+++ Material for this exercise +++

(* ===== verification/Ps2Bus.v ===== *)
(** * The I/O processor's bus: crates/machine/ps2/iop/src/lib.rs

    [MachineBus] routes the processor's accesses by region to memory, the device
    registers and the sound processor, and narrows and merges accesses of other widths.
    It is the [Bus] instance the interpreter runs on in the PS2 machine, for any sound
    processor that offers the two interfaces of [Ps2Dma]. *)

From S2P Require Import Prelude Records MachineInt Clock Scheduler Buffer.
From S2P Require Import Ps2Irq Ps2Ssbus Ps2Memory Ps2Timers Ps2Dma R3000.

Definition IRQ_REGISTER_END : Z := I_MASK + 2.

(** ** Diagnostics *)

Definition labelled (text : string) (address : Z) : string := String.append text (hex8 address).

#[export] Instance display_memory_error : Display MemoryError := fun e =>
  match e with
  | UnsupportedSegment a => labelled "unsupported IOP virtual segment at " a
  | UnsupportedAddressWidth a => labelled "IOP address does not fit host pointer width at " a
  | Mmio_error a => labelled "IOP MMIO access at " a
  | Spu2_error a => labelled "SPU2 MMIO access at " a
  | HleRom_error a => String.append (labelled "IOP firmware address " a) " is HLE-only"
  | Unmapped_error a => labelled "unmapped IOP access at " a
  | CrossesBoundary a => labelled "IOP access crosses a memory-region boundary at " a
  | InvalidRamRange a length =>
      String.append (labelled "IOP RAM range " a)
        (String.append "..+" (String.append (hex length) " is invalid"))
  end.

#[export] Instance display_irq_error : Display IrqError := fun e =>
  labelled "invalid IOP interrupt register address " (Ps2Irq.address e).

#[export] Instance display_timer_error : Display TimerError := fun e =>
  match e with
  | Ps2Timers.InvalidRegister a => labelled "invalid IOP timer register address " a
  | EventLimit timer limit =>
      String.append "IOP timer Timer" (String.append (decimal (Z.of_nat (TimerId.index timer)))
        (String.append " exceeded " (String.append (decimal limit) " events in one advance")))
  | RefreshOverflow => "IOP refresh clock overflow"
  end.

#[export] Instance display_ssbus_error : Display SsbusError := fun e =>
  match e with
  | Ps2Ssbus.InvalidRegister a => labelled "invalid IOP SSBUS register address " a
  | InvalidDevice device kind =>
      String.append "IOP SSBUS device " (String.append (decimal device)
        (String.append " has no " (String.append kind " register")))
  end.

#[export] Instance display_endpoint_error : Display EndpointError := Ps2Dma.message.

#[export] Instance display_dma_error : Display DmaError := fun e =>
  match e with
  | Ps2Dma.InvalidRegister a => labelled "invalid IOP DMA register address " a
  | UnsupportedSync channel mode =>
      String.append "unsupported IOP sound DMA channel " (String.append (decimal channel)
        (String.append " synchronization mode " (decimal mode)))
  | TransferTooLarge words =>
      String.append "IOP DMA transfer of "
        (String.append (decimal words) " words exceeds emulated RAM")
  | RamRange channel base words decrement =>
      String.append "IOP DMA range leaves RAM: channel " (String.append (decimal channel)
        (String.append (labelled ", base " base) (String.append ", " (String.append (decimal words)
          (String.append " words, decrement=" (if decrement then "true" else "false"))))))
  | StaleEvent event => labelled "stale IOP sound DMA completion event " event
  | Endpoint e => String.append "SPU2 DMA endpoint failure: " (to_string e)
  | SchedulerFailure => "IOP DMA scheduler failure"
  | Ps2Dma.ClockOverflow => "IOP DMA timing overflow"
  end.

Definition bus_fault {E} `{Display E} (error : E) : BusFault := mkBusFault (to_string error).

(** [result.map_err(bus_fault)] *)
Definition faulting {E A} `{Display E} (m : outcome E A) : outcome BusFault A :=
  map_err bus_fault m.

Definition unmodeled_read (address : Z) : BusFault :=
  mkBusFault (labelled "unmodeled IOP MMIO read at " address).
Definition unmodeled_write (address : Z) : BusFault :=
  mkBusFault (labelled "unmodeled IOP MMIO write at " address).

(** ** Hardware events *)

Inductive HardwareEventKind : Set :=
| Timing (event : TimingEvent)
| Dma (event : DmaEvent).

Record HardwareEvent : Set := mkHardwareEvent { he_at : Z; he_kind : HardwareEventKind }.

Record MachineDmaObserver : Set := mkMachineDmaObserver {
  mo_at : Z;
  mo_events : list HardwareEvent;
}.

#[export] Instance machine_dma_observer : DmaObserver MachineDmaObserver := fun o event =>
  mkMachineDmaObserver (mo_at o) (mo_events o ++ [mkHardwareEvent (mo_at o) (Dma event)]).

(** ** Addresses and partial words *)

Definition is_irq_address (address : Z) : bool := within I_STAT IRQ_REGISTER_END address.

Definition is_timer_address (address : Z) : bool :=
  existsb (fun base => within base (base + 0x0a) address)
    [TIMER0_BASE; TIMER1_BASE; TIMER2_BASE; TIMER3_BASE; TIMER4_BASE; TIMER5_BASE].

Definition is_dma_address (address : Z) : bool :=
  within DMA1_CHANNEL_START (DMA1_CHANNEL_END + 2) address
  || within DMA2_CHANNEL_START (DMA2_CHANNEL_END + 2) address
  || within DPCR1 (DICR1 + 2) address
  || within 0x1f801560 0x1f80156a address
  || within DPCR2 (DMAC_ENABLE + 2) address
  || (address =? DICR2).

Definition is_ssbus_address (address : Z) : bool :=
  SsbusController.contains (address .& bnot 32 3).

Definition half (value address : Z) : Z :=
  if address .& 2 =? 0 then value .& 0xffff else Z.shiftr value 16 .& 0xffff.

Definition merge_half (old address value : Z) : Z :=
  if address .& 2 =? 0 then (old .& 0xffff0000) .| value
  else (old .& 0x0000ffff) .| shl 32 value 16.

Definition merge_byte (old address value : Z) : Z :=
  if address .& 1 =? 0 then (old .& 0xff00) .| value
  else (old .& 0x00ff) .| shl 16 value 8.

(** [value.to_le_bytes()[usize::from((physical & 1) != 0)]] *)
Definition byte_at (value physical : Z) : Z :=
  if physical .& 1 =? 0 then value .& 0xff else Z.shiftr value 8 .& 0xff.

(** ** The bus *)

(** The parts of the machine the bus borrows. *)
Record MachineBus (E : Type) := mkMachineBus {
  memory : IopMemory;
  irq : InterruptController;
  timers : IopTimers;
  dma : DmaController;
  ssbus : SsbusController;
  scheduler : Scheduler;
  sound : E;
  bus_now : Z;
  events : list HardwareEvent;
  prefetched_instruction : option (Z * Z);
}.
Arguments mkMachineBus {E} _ _ _ _ _ _ _ _ _ _.
Arguments memory {E} _.
Arguments irq {E} _.
Arguments timers {E} _.
Arguments dma {E} _.
Arguments ssbus {E} _.
Arguments scheduler {E} _.
Arguments sound {E} _.
Arguments bus_now {E} _.
Arguments events {E} _.
Arguments prefetched_instruction {E} _.

#[export] Instance MachineBus_fields {E} : Fields (MachineBus E) := fun b =>
  mkMachineBus (memory b) (irq b) (timers b) (dma b) (ssbus b) (scheduler b) (sound b)
    (bus_now b) (events b) (prefetched_instruction b).

Module MachineBus.
Section routes.
Context {E : Type} `{Spu2DmaEndpoint E} `{Spu2MmioEndpoint E}.
Notation Reads := (outcome BusFault Z * MachineBus E)%type.
Notation Writes := (outcome BusFault unit * MachineBus E)%type.

Definition write_irq (address value : Z) (b : MachineBus E) : Writes :=
  let (r, c) := InterruptController.write address value (irq b) in (faulting r, b <| irq := c |>).

Definition write_ssbus (address value : Z) (b : MachineBus E) : Writes :=
  let (r, c) := SsbusController.write_u32 address value (ssbus b) in
  (faulting r, b <| ssbus := c |>).

(** A timer register access, of either width. *)
Definition on_timers {A} (m : IopTimers -> outcome TimerError A * IopTimers) (b : MachineBus E)
    : outcome BusFault A * MachineBus E :=
  let (r, t) := m (timers b) in (faulting r, b <| timers := t |>).

(** A DMA register write of either width, observed at the current time. *)
Definition write_dma
    (write : DmaController -> Scheduler -> InterruptController -> MachineDmaObserver ->
      outcome DmaError unit * (DmaController * Scheduler * InterruptController * MachineDmaObserver))
    (b : MachineBus E) : Writes :=
  let '(r, (d, q, c, o)) :=
    write (dma b) (scheduler b) (irq b) (mkMachineDmaObserver (bus_now b) (events b)) in
  (faulting r,
   b <| dma := d |> <| scheduler := q |> <| irq := c |> <| events := mo_events o |>).

Definition on_memory {A} (m : IopMemory -> outcome MemoryError A * IopMemory) (b : MachineBus E)
    : outcome BusFault A * MachineBus E :=
  let (r, mem) := m (memory b) in (faulting r, b <| memory := mem |>).

Definition read_mmio_u16 (address : Z) (b : MachineBus E) : Reads :=
  if is_irq_address address then
    (omapok (fun value => half value address)
       (faulting (InterruptController.read (address .& bnot 32 3) (irq b))), b)
  else if is_timer_address address then on_timers (IopTimers.read_u16 address) b
  else if is_dma_address address then
    (faulting (DmaController.read_u16 address (dma b)), b)
  else if is_ssbus_address address then
    (omapok (fun value => half value address)
       (faulting (SsbusController.read_u32 (address .& bnot 32 3) (ssbus b))), b)
  else (Err (unmodeled_read address), b).

Definition write_mmio_u16 (address value : Z) (b : MachineBus E) : Writes :=
  if is_irq_address address then
    let aligned := address .& bnot 32 3 in
    let! (old, b) := (faulting (InterruptController.read aligned (irq b)), b) in
    write_irq aligned (merge_half old address value) b
  else if is_timer_address address then on_timers (IopTimers.write_u16 address value) b
  else if is_dma_address address then
    write_dma (DmaController.write_u16 address value (bus_now b)) b
  else if is_ssbus_address address then
    let aligned := address .& bnot 32 3 in
    let! (old, b) := (faulting (SsbusController.read_u32 aligned (ssbus b)), b) in
    write_ssbus aligned (merge_half old address value) b
  else (Err (unmodeled_write address), b).

Definition read_spu2_u16 (address : Z) (b : MachineBus E) : Reads :=
  let (r, e) := read_register address (sound b) in (faulting r, b <| sound := e |>).

Definition write_spu2_u16 (address value : Z) (b : MachineBus E) : Writes :=
  let (r, e) := write_register address value (sound b) in (faulting r, b <| sound := e |>).

Definition region (address : Z) : outcome BusFault MemoryRegion :=
  faulting (IopMemory.classify address).

Definition read_u8 (address : Z) (b : MachineBus E) : Reads :=
  let! (r, b) := (region address, b) in
  match r with
  | Mmio physical =>
      let! (value, b) := read_mmio_u16 (physical .& bnot 32 1) b in
      (Ok (byte_at value physical), b)
  | Ps2Memory.Spu2 physical =>
      let! (value, b) := read_spu2_u16 (physical .& bnot 32 1) b in
      (Ok (byte_at value physical), b)
  | _ => (faulting (IopMemory.read_u8 address (memory b)), b)
  end.

Definition read_u16 (address : Z) (b : MachineBus E) : Reads :=
  let! (r, b) := (region address, b) in
  match r with
  | Mmio physical => read_mmio_u16 physical b
  | Ps2Memory.Spu2 physical => read_spu2_u16 physical b
  | _ => (faulting (IopMemory.read_u16 address (memory b)), b)
  end.

Definition read_mmio_u32 (physical : Z) (b : MachineBus E) : Reads :=
  if (physical =? I_STAT) || (physical =? I_MASK) then
    (faulting (InterruptController.read physical (irq b)), b)
  else if is_timer_address physical then on_timers (IopTimers.read_u32 physical) b
  else if is_dma_address physical then
    (faulting (DmaController.read_u32 physical (dma b)), b)
  else if is_ssbus_address physical then
    (faulting (SsbusController.read_u32 physical (ssbus b)), b)
  else (Err (unmodeled_read physical), b).

Definition read_region_u32 (address : Z) (b : MachineBus E) : Reads :=
  let! (r, b) := (region address, b) in
  match r with
  | Mmio physical => read_mmio_u32 physical b
  | Ps2Memory.Spu2 physical =>
      let! (low, b) := read_spu2_u16 physical b in
      let! (high, b) := read_spu2_u16 (physical + 2) b in
      (Ok (low .| Z.shiftl high 16), b)
  | _ => (faulting (IopMemory.read_u32 address (memory b)), b)
  end.

Definition read_u32 (address : Z) (b : MachineBus E) : Reads :=
  match prefetched_instruction b with
  | Some (prefetched_address, instruction) =>
      if prefetched_address =? address
      then (Ok instruction, b <| prefetched_instruction := None |>)
      else read_region_u32 address b
  | None => read_region_u32 address b
  end.

Definition write_u8 (address value : Z) (b : MachineBus E) : Writes :=
  let! (r, b) := (region address, b) in
  match r with
  | Mmio physical =>
      let aligned := physical .& bnot 32 1 in
      let! (old, b) := read_mmio_u16 aligned b in
      write_mmio_u16 aligned (merge_byte old physical value) b
  | Ps2Memory.Spu2 physical =>
      let aligned := physical .& bnot 32 1 in
      let! (old, b) := read_spu2_u16 aligned b in
      write_spu2_u16 aligned (merge_byte old physical value) b
  | _ => on_memory (IopMemory.write_u8 address value) b
  end.

Definition write_u16 (address value : Z) (b : MachineBus E) : Writes :=
  let! (r, b) := (region address, b) in
  match r with
  | Mmio physical => write_mmio_u16 physical value b
  | Ps2Memory.Spu2 physical => write_spu2_u16 physical value b
  | _ => on_memory (IopMemory.write_u16 address value) b
  end.

Definition write_mmio_u32 (physical value : Z) (b : MachineBus E) : Writes :=
  if (physical =? I_STAT) || (physical =? I_MASK) then write_irq physical value b
  else if is_timer_address physical then on_timers (IopTimers.write_u32 physical value) b
  else if is_dma_address physical then
    write_dma (DmaController.write_u32 physical value (bus_now b)) b
  else if is_ssbus_address physical then write_ssbus physical value b
  else (Err (unmodeled_write physical), b).

Definition write_u32 (address value : Z) (b : MachineBus E) : Writes :=
  let! (r, b) := (region address, b) in
  match r with
  | Mmio physical => write_mmio_u32 physical value b
  | Ps2Memory.Spu2 physical =>
      let! (_u, b) := write_spu2_u16 physical (value .& 0xffff) b in
      write_spu2_u16 (physical + 2) (Z.shiftr value 16 .& 0xffff) b
  | _ => on_memory (IopMemory.write_u32 address value) b
  end.
End routes.
End MachineBus.

#[export] Instance iop_machine_bus {E} `{Spu2DmaEndpoint E} `{Spu2MmioEndpoint E}
    : Bus (MachineBus E) := {
  R3000.read_u8 := MachineBus.read_u8;
  R3000.read_u16 := MachineBus.read_u16;
  R3000.read_u32 := MachineBus.read_u32;
  R3000.write_u8 := MachineBus.write_u8;
  R3000.write_u16 := MachineBus.write_u16;
  R3000.write_u32 := MachineBus.write_u32;
  interrupt_pending b := InterruptController.pending (irq b);
}.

+++

### How to complete this task
For the string "processor", search the preceding data and copy every line that includes it.

### Result for this task
(** * The I/O processor's bus: crates/machine/ps2/iop/src/lib.rs
    [MachineBus] routes the processor's accesses by region to memory, the device
    registers and the sound processor, and narrows and merges accesses of other widths.
    processor that offers the two interfaces of [Ps2Dma]. *)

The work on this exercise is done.